- **YOUR ASSIGNMENT**
Report each line of the records below that holds the word "kept".

- **SUPPLIED RECORDS**
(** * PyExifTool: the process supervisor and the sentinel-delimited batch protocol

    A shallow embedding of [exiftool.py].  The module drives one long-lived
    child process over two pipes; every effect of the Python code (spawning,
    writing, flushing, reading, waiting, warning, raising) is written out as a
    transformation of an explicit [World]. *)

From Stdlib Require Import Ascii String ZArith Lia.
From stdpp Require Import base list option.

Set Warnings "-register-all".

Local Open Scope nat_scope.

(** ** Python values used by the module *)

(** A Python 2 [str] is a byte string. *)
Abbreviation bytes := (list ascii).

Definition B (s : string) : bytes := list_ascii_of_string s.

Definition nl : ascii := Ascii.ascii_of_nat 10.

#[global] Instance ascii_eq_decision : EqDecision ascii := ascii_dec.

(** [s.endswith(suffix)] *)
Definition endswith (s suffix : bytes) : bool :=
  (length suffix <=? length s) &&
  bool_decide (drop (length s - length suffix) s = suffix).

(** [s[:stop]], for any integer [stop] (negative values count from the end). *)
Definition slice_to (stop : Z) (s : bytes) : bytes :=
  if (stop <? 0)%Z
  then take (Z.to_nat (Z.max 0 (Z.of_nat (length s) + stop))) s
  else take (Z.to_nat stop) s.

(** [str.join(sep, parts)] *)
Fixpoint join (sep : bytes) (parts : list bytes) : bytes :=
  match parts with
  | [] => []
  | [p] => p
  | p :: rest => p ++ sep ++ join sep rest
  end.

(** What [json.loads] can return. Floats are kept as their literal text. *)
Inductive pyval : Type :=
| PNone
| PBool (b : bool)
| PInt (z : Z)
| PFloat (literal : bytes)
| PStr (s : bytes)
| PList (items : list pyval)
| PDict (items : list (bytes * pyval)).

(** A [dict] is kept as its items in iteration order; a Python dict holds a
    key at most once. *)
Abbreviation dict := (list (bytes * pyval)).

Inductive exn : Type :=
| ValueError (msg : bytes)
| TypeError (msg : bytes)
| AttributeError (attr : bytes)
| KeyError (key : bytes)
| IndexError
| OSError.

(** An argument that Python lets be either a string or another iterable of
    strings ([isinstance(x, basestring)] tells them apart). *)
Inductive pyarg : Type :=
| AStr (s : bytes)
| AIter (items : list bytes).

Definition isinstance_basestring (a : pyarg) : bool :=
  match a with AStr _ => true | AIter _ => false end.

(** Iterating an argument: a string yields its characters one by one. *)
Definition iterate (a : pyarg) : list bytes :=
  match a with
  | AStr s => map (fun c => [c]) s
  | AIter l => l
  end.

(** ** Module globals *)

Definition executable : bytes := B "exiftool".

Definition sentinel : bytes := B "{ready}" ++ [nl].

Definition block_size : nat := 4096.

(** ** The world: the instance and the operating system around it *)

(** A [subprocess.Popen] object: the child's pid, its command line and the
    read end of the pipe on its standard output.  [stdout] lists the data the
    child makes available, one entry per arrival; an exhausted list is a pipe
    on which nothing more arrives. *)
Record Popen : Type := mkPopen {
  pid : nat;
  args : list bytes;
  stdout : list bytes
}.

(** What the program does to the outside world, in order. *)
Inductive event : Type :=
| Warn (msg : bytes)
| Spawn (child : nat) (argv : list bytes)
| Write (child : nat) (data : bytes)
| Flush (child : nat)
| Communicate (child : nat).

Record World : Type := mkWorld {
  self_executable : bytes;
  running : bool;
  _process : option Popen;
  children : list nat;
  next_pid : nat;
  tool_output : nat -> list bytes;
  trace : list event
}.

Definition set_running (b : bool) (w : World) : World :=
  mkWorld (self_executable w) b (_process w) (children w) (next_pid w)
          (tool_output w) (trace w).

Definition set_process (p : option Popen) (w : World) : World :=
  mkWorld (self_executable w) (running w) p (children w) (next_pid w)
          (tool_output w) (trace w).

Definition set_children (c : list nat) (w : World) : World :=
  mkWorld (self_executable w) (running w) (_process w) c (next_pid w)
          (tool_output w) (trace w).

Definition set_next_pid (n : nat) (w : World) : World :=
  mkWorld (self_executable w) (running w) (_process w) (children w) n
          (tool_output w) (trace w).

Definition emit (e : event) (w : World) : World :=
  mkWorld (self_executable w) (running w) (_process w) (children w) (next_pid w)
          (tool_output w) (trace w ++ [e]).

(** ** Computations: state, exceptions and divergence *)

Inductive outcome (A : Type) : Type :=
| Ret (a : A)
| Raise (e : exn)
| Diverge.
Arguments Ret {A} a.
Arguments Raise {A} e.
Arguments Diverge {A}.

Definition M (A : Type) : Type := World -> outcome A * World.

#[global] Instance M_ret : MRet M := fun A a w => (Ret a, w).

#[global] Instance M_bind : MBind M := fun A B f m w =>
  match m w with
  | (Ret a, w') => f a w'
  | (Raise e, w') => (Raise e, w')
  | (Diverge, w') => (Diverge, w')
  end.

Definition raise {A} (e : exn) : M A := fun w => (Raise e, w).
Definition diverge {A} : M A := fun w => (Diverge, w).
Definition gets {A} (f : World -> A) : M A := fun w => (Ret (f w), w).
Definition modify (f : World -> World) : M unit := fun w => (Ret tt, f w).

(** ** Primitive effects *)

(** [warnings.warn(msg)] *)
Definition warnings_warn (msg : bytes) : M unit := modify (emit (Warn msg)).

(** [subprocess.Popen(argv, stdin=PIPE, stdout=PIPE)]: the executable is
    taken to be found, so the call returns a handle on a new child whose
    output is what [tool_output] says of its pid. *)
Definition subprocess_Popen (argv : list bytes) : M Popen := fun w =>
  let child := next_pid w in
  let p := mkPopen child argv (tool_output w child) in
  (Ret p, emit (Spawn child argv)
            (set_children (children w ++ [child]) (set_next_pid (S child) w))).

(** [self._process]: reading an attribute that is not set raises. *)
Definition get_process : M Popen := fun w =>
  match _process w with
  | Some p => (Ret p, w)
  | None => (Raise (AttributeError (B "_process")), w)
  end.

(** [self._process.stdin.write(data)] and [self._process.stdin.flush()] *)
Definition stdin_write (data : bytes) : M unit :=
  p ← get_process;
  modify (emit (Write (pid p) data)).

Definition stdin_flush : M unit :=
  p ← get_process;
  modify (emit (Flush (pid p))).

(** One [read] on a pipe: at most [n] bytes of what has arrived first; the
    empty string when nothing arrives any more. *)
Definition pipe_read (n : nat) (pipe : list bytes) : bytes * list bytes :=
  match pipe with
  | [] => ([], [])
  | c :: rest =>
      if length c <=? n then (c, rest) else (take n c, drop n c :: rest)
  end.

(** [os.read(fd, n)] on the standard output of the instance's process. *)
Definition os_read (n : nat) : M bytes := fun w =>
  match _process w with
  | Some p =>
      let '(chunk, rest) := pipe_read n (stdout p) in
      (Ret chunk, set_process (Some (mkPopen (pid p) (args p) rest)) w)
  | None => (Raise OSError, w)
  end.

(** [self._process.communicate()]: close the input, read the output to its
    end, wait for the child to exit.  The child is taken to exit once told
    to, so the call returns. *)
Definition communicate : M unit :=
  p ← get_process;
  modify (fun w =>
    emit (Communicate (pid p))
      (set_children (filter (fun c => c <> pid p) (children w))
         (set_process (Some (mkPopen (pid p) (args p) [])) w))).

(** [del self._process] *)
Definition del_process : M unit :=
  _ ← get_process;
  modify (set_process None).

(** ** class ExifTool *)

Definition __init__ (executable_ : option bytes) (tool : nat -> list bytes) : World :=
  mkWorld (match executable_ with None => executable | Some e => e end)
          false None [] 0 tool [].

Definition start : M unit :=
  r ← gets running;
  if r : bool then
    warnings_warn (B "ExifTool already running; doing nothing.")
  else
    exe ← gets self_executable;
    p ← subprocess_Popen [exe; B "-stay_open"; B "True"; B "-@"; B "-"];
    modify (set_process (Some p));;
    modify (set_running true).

- **RESPONSE AREA**
(** What [json.loads] can return. Floats are kept as their literal text. *)
(** A [dict] is kept as its items in iteration order; a Python dict holds a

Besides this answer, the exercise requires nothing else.